Since the study design
was inherently flawed to benefit ZERO issuers, it’s not surprising that ZERO
issuers benefitted.
In
conclusion, it is clear what needs to be done from a policy perspective to
remedy the poisoned and collapsing US public capital markets: create a special
exchange with special trading rules for smaller-cap issuers that permit higher
bid-ask spreads.[25]
These
higher bid-ask spreads will then create the profitability broker-dealers need
to begin again providing after-market
“sponsorship” and support for smaller-cap companies in the form of:
investment
banking,
investment analyst
research,
providing retail sales persons to solicit customer buy orders, and
committing capital
to make a trading market in the issuer’s stock
These
activities would in turn make the public capital markets more hospitable to
smaller-cap companies, which in turn would motivate more of them to go public,
and would enable those that are already public to thrive.
A
big-tent, bi-partisan advocacy effort is now being organized in Washington, DC,
to present this initiative to Congress and to the SEC. If you want to help:
restore America’s capital markets to their former health,
create millions of US jobs,
help America’s entrepreneurs succeed,
promote upward mobility and bring millions of Americans, especially minorities and others last hired during an economic recovery, to the metaphorical “mountain top,” and
assure the US maintains its worldwide technological dominance
[1] There are approximately 5,500 “publicly-listed” companies listed on the NYSE and NASDAQ. There are another approximately 10,500 “OTC-traded” companies. The term “public markets” as used in this article refers collectively to both publicly-listed and publicly-traded companies.
[2]“Hunting High and Low: The Decline of the Small IPO and What to Do About It,” Lux and Pead, Mossavar-Rahmani Center for Business and Government, Harvard Kennedy School (April 2018), https://www.hks.harvard.edu/centers/mrcbg/publications/awp/awp86 (hereinafter cited as “Lux & Pead”).

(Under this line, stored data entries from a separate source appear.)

(* ===== verification/StorageAsync.v ===== *)
(** * [MemStorage] under the event loop

    The methods of src/unnamed/part_004 cut at their [await]s.  A
    method with no [await] in its body is one synchronous piece ([lift]
    of its Storage.v definition).  [getDocuments], [getDocument],
    [searchDocuments] and [getRecentActivities] await [getUser] or
    another method inside their loops, and [createDocument] and
    [updateDocument] await [createDocumentVersion] and [createActivity]:
    their pieces are written here as the code runs them.  The synchronous
    prefix of [createDocument] (lines 85-109) and [updateDocument] (lines
    123-147) runs up to and including the body of [createDocumentVersion],
    whose promise the first [await] then waits for.

    The [*_refines] lemmas carry the sequential results of Storage.v over
    to a method run with nothing in between (the routes' theorems use
    them); the [preserves_*]
    lemmas show that each piece keeps [coherent], the part of the storage
    invariant that holds under every interleaving. *)

From S2P Require Import Spec2Rocq Async JsMap JsString JsSort Schema Storage StorageInv.
From Stdlib Require Import String.
From stdpp Require Import strings.

Local Open Scope string_scope.

Notation AS := (Async St).

(** A method that only reads the store and does not await. *)
Definition reader {A} (f : St -> A) : AS A := lift (fun s => (f s, s)).

Definition getUser_a (id : Id) : AS (option User.t) := reader (getUser id).
Definition getUserByEmail_a (email : string) : AS (option User.t) := reader (getUserByEmail email).
Definition createUser_a (ins : User.insert) : AS User.t := lift (createUser ins).
Definition getDocumentVersions_a (id : Id) : AS (list DocumentVersion.t) :=
  reader (getDocumentVersions id).
Definition createDocumentVersion_a (ins : DocumentVersion.insert) : AS DocumentVersion.t :=
  lift (createDocumentVersion ins).
Definition createActivity_a (ins : Activity.insert) : AS Activity.t := lift (createActivity ins).
Definition deleteDocument_a (id : Id) : AS bool := lift (deleteDocument id).

(** The loop of [getDocuments] (lines 64-69): one [await this.getUser]
    per document of the snapshot [Array.from(this.documents.values())]. *)
Fixpoint collect_authors (docs : list Document.t) : AS (list DocumentWithUser) :=
  match docs with
  | [] => mret []
  | doc :: docs' =>
      user ← await (getUser_a (Document.createdBy doc));
      rest ← collect_authors docs';
      mret (match user with Some u => mkDocumentWithUser doc u :: rest | None => rest end)
  end.

Definition getDocuments_a : AS (list DocumentWithUser) :=
  docs ← reader (fun s => Map.values (documents s));
  found ← collect_authors docs;
  mret (sort (desc_by (fun d => Document.updatedAt (dw_doc d))) found).

Definition getDocument_a (id : Id) : AS (option DocumentWithDetails) :=
  doc ← reader (fun s => Map.get id (documents s));
  match doc with
  | None => mret None
  | Some doc =>
      user ← await (getUser_a (Document.createdBy doc));
      match user with
      | None => mret None
      | Some user =>
          versions ← await (getDocumentVersions_a id);
          mret (Some (mkDocumentWithDetails doc user versions))
      end
  end.

(** Lines 85-109: up to the first [await]. *)
Definition create_head (ins : Document.insert) (createdBy : Id) : ST St Document.t :=
  id ← randomUUID;
  now ← newDate;
  let document := Document.mk id (Document.ins_title ins) (Document.ins_content ins)
                    (field_or_null (Document.ins_summary ins))
                    (field_or_empty (Document.ins_tags ins)) createdBy now now 1 in
  st_modify (upd_documents (Map.set id document));;
  createDocumentVersion
    (DocumentVersion.mk_insert id (Document.title document) (Document.content document)
       (Document.summary document) (Document.tags document) 1 createdBy
       (Some "Initial version"));;
  mret document.

Definition createDocument_a (ins : Document.insert) (createdBy : Id) : AS Document.t :=
  document ← lift (create_head ins createdBy);
  yield;;
  await (createActivity_a
    (Activity.mk_insert "created" (Some (Document.id document)) createdBy
       ("Created document " ++ quote ++ Document.title document ++ quote)));;
  mret document.

(** Lines 123-147: up to the first [await]. *)
Definition update_head (id : Id) (updates : Document.partial) (updatedBy : Id)
    : ST St (option Document.t) :=
  s ← st_get;
  match Map.get id (documents s) with
  | None => mret None
  | Some doc =>
      now ← newDate;
      let newVersion := (Document.version doc + 1)%Z in
      let updatedDocument := merge_updates doc updates now newVersion in
      st_modify (upd_documents (Map.set id updatedDocument));;
      createDocumentVersion
        (DocumentVersion.mk_insert id (Document.title updatedDocument)
           (Document.content updatedDocument) (Document.summary updatedDocument)
           (Document.tags updatedDocument) newVersion updatedBy (Some "Document updated"));;
      mret (Some updatedDocument)
  end.

Definition updateDocument_a (id : Id) (updates : Document.partial) (updatedBy : Id)
    : AS (option Document.t) :=
  r ← lift (update_head id updates updatedBy);
  match r with
  | None => mret None
  | Some updatedDocument =>
      yield;;
      await (createActivity_a
        (Activity.mk_insert "updated" (Some id) updatedBy
           ("Updated document " ++ quote ++ Document.title updatedDocument ++ quote)));;
      mret (Some updatedDocument)
  end.

Definition searchDocuments_a (query : string) : AS (list DocumentWithUser) :=
  allDocs ← await getDocuments_a;
  let lowerQuery := toLowerCase query in
  mret (filter (fun d => doc_matches lowerQuery (dw_doc d) = true) allDocs).

(** The loop of [getRecentActivities] (lines 221-227). *)
Fixpoint join_activities (acts : list Activity.t) : AS (list ActivityWithUser) :=
  match acts with
  | [] => mret []
  | a :: acts' =>
      user ← await (getUser_a (Activity.userId a));
      document ← reader (fun s => match Activity.documentId a with
                                  | Some d => Map.get d (documents s)
                                  | None => None
                                  end);
      rest ← join_activities acts';
      mret (match user with Some u => mkActivityWithUser a u document :: rest | None => rest end)
  end.

Definition getRecentActivities_a (limit : Z) : AS (list ActivityWithUser) :=
  acts ← reader (fun s => slice0 (sort (desc_by Activity.createdAt) (Map.values (activities s))) limit);
  join_activities acts.

(** ** Run alone, each method computes its sequential definition *)

Lemma refines_ext {A} (m : AS A) (f g : ST St A) :
  refines m f -> (forall s, f s = g s) -> refines m g.
Proof. intros Hm Hfg s. rewrite <- Hfg. apply Hm. Qed.

Lemma refines_reader {A} (f : St -> A) : refines (reader f) (fun s => (f s, s)).
Proof. apply refines_lift. Qed.

Lemma refines_await_reader {A} (f : St -> A) : refines (await (reader f)) (fun s => (f s, s)).
Proof. apply refines_await, refines_reader. Qed.

(** Unfolds the pieces of an [async] method on a concrete state. *)
Ltac async_simpl :=
  cbn [collect_authors join_activities];
  unfold await, yield, getUser_a, getUserByEmail_a, getDocumentVersions_a, createActivity_a,
    createDocumentVersion_a, createUser_a, deleteDocument_a, reader;
  unfold mbind, Async_bind, mret, Async_ret, lift, ST_bind, ST_ret, st_get; simpl.

Lemma collect_authors_refines docs :
  refines (collect_authors docs) (fun s => (omap (with_author s) docs, s)).
Proof.
  induction docs as [|d ds IH]; intros s; [by exists 0|].
  destruct (IH s) as [n Hn]. exists (S (n + 0)). async_simpl.
  eapply drain_bindR; [exact Hn|]. unfold with_author. by destruct (getUser _ s).
Qed.

Lemma getDocuments_refines : refines getDocuments_a (fun s => (getDocuments s, s)).
Proof.
  intros s. destruct (collect_authors_refines (Map.values (documents s)) s) as [n Hn].
  exists (n + 0). unfold getDocuments_a. async_simpl. by eapply drain_bindR.
Qed.

Lemma getDocument_refines id : refines (getDocument_a id) (fun s => (getDocument id s, s)).
Proof.
  intros s. exists 2. unfold getDocument_a, getDocument. async_simpl.
  destruct (Map.get id (documents s)); [|done]. simpl. by destruct (getUser _ s).
Qed.

Lemma createDocument_refines ins by_ : refines (createDocument_a ins by_) (createDocument ins by_).
Proof. intros s. by exists 2. Qed.

Lemma updateDocument_refines id u by_ : refines (updateDocument_a id u by_) (updateDocument id u by_).
Proof.
  intros s. exists 2. unfold updateDocument_a, updateDocument, update_head. async_simpl.
  by destruct (Map.get id (documents s)).
Qed.

Lemma searchDocuments_refines q : refines (searchDocuments_a q) (fun s => (searchDocuments q s, s)).
Proof.
  intros s. destruct (getDocuments_refines s) as [n Hn]. exists (n + 1 + 0).
  unfold searchDocuments_a. async_simpl. eapply drain_bindR; [|done].
  eapply drain_bindR; [exact Hn|done].
Qed.

Lemma join_activities_refines acts :
  refines (join_activities acts)
    (fun s => (omap (fun a =>
                 match getUser (Activity.userId a) s with
                 | Some u => Some (mkActivityWithUser a u
                                     (match Activity.documentId a with
                                      | Some d => Map.get d (documents s)
                                      | None => None
                                      end))
                 | None => None
                 end) acts, s)).
Proof.
  induction acts as [|a acts IH]; intros s; [by exists 0|].
  destruct (IH s) as [n Hn]. exists (S (n + 0)). async_simpl.
  eapply drain_bindR; [exact Hn|]. by destruct (getUser _ s).
Qed.

Lemma getRecentActivities_refines limit :
  refines (getRecentActivities_a limit) (fun s => (getRecentActivities limit s, s)).
Proof. intros s. unfold getRecentActivities_a. async_simpl. apply join_activities_refines. Qed.

(** ** Every piece keeps the coherent part of the invariant *)

Lemma create_head_run ins by_ s :
  create_head ins by_ s =
  let d := new_document ins by_ (seed s) (clock s) in
  (d, write_doc_row (bump s) (seed s) d by_ "Initial version").
Proof. reflexivity. Qed.

Lemma update_head_run id u by_ s doc :
  Map.get id (documents s) = Some doc ->
  update_head id u by_ s =
  let d := merge_updates doc u (clock s) (Document.version doc + 1) in
  (Some d, write_doc_row s id d by_ "Document updated").
Proof. intros H. unfold update_head, mbind, ST_bind, st_get. simpl. by rewrite H. Qed.

Lemma update_head_run_none id u by_ s :
  Map.get id (documents s) = None -> update_head id u by_ s = (None, s).
Proof. intros H. unfold update_head, mbind, ST_bind, st_get. simpl. by rewrite H. Qed.

Lemma create_head_coherent ins by_ s : coherent s -> coherent (exec_st (create_head ins by_) s).
Proof.
  intros Hc. unfold exec_st. rewrite create_head_run. simpl.
  apply write_doc_row_core; simpl; [by apply bump_core|done|lia|lia|].
  rewrite (versions_of_absent (bump s)); [done|by apply bump_core|].
  apply fresh_get_None, Hc.
Qed.

Lemma update_head_coherent id u by_ s : coherent s -> coherent (exec_st (update_head id u by_) s).
Proof.
  intros Hc. unfold exec_st. destruct (Map.get id (documents s)) as [doc|] eqn:Hdoc.
  - rewrite (update_head_run _ _ _ _ doc) by done. simpl.
    pose proof (inv_version_pos _ _ _ Hc Hdoc).
    apply write_doc_row_core; simpl; [done|by eapply (inv_doc_id _ Hc)| |lia|].
    + eapply fresh_below_get; [apply (inv_fresh_documents _ Hc)|done].
    + replace (Document.version doc + 1 - 1)%Z with (Document.version doc) by lia.
      apply (inv_log _ Hc _ _ Hdoc).
  - by rewrite update_head_run_none.
Qed.

Lemma deleteDocument_coherent id s : coherent s -> coherent (exec_st (deleteDocument id) s).
Proof.
  intros Hc. unfold exec_st. destruct (Map.get id (documents s)) as [doc|] eqn:Hdoc.
  - rewrite (deleteDocument_run _ _ doc) by done. by apply delete_cascade_core.
  - by rewrite deleteDocument_run_none.
Qed.

Lemma reader_coherent {A} (f : St -> A) : preserves coherent (reader f).
Proof. apply preserves_lift. done. Qed.

#[local] Hint Resolve reader_coherent create_head_coherent update_head_coherent
  deleteDocument_coherent createUser_core createActivity_core : core.

(** Splits a method into its pieces and discharges each with the lemmas
    above. *)
Ltac preserves_chain :=
  repeat first
    [ eassumption
    | apply preserves_bind; [|intros ?]
    | apply preserves_await | apply preserves_yield | apply preserves_ret
    | apply reader_coherent
    | apply preserves_lift; solve [auto]
    | match goal with |- preserves _ (match ?x with _ => _ end) => destruct x end
    | progress unfold getUser_a, getUserByEmail_a, getDocumentVersions_a, createActivity_a,
        createDocumentVersion_a, createUser_a, deleteDocument_a ].

Lemma collect_authors_coherent docs : preserves coherent (collect_authors docs).
Proof. induction docs; simpl; preserves_chain. Qed.

Lemma join_activities_coherent acts : preserves coherent (join_activities acts).
Proof. induction acts; simpl; preserves_chain. Qed.

#[local] Hint Resolve collect_authors_coherent join_activities_coherent : core.

(** Every method of the store keeps [coherent] at each of its [await]s,
    whatever ran in between. *)
Section coherent_methods.
Lemma getDocuments_a_coherent : preserves coherent getDocuments_a.
Proof. unfold getDocuments_a. preserves_chain. auto. Qed.
Lemma getDocument_a_coherent id : preserves coherent (getDocument_a id).
Proof. unfold getDocument_a. preserves_chain. Qed.
Lemma getUserByEmail_a_coherent e : preserves coherent (getUserByEmail_a e).
Proof. preserves_chain. Qed.
Lemma getUser_a_coherent id : preserves coherent (getUser_a id).
Proof. preserves_chain. Qed.
Lemma createUser_a_coherent ins : preserves coherent (createUser_a ins).
Proof. preserves_chain. Qed.
Lemma createDocument_a_coherent ins by_ : preserves coherent (createDocument_a ins by_).
Proof. unfold createDocument_a. preserves_chain. Qed.
Lemma updateDocument_a_coherent id u by_ : preserves coherent (updateDocument_a id u by_).
Proof. unfold updateDocument_a. preserves_chain. Qed.
Lemma deleteDocument_a_coherent id : preserves coherent (deleteDocument_a id).
Proof. preserves_chain. Qed.
Lemma searchDocuments_a_coherent q : preserves coherent (searchDocuments_a q).
Proof. unfold searchDocuments_a. preserves_chain. auto. Qed.
Lemma getDocumentVersions_a_coherent id : preserves coherent (getDocumentVersions_a id).
Proof. preserves_chain. Qed.
Lemma getRecentActivities_a_coherent limit : preserves coherent (getRecentActivities_a limit).
Proof. unfold getRecentActivities_a. preserves_chain. auto. Qed.
End coherent_methods.

Create HintDb coh discriminated.
#[export] Hint Resolve getDocuments_a_coherent getDocument_a_coherent getUserByEmail_a_coherent
  getUser_a_coherent createUser_a_coherent createDocument_a_coherent updateDocument_a_coherent
  deleteDocument_a_coherent searchDocuments_a_coherent getDocumentVersions_a_coherent
  getRecentActivities_a_coherent reader_coherent : coh.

The World Federation of Exchanges number of publicly-listed companies as of December 2018 is 5,343. There appears to have been a modest uptick resulting from JOBS Act 1.0 and JOBS Act 2.0 and the robust economy.
[3] 9,538 is the estimated “should have” number as of 2012 according to the study. “The U.S. Listing Gap,” Doidge, Karolyi, and Stulz, December 2015, at p. 8.
[4] The author
extrapolates to an estimated 10,000 “should have” number in 2019.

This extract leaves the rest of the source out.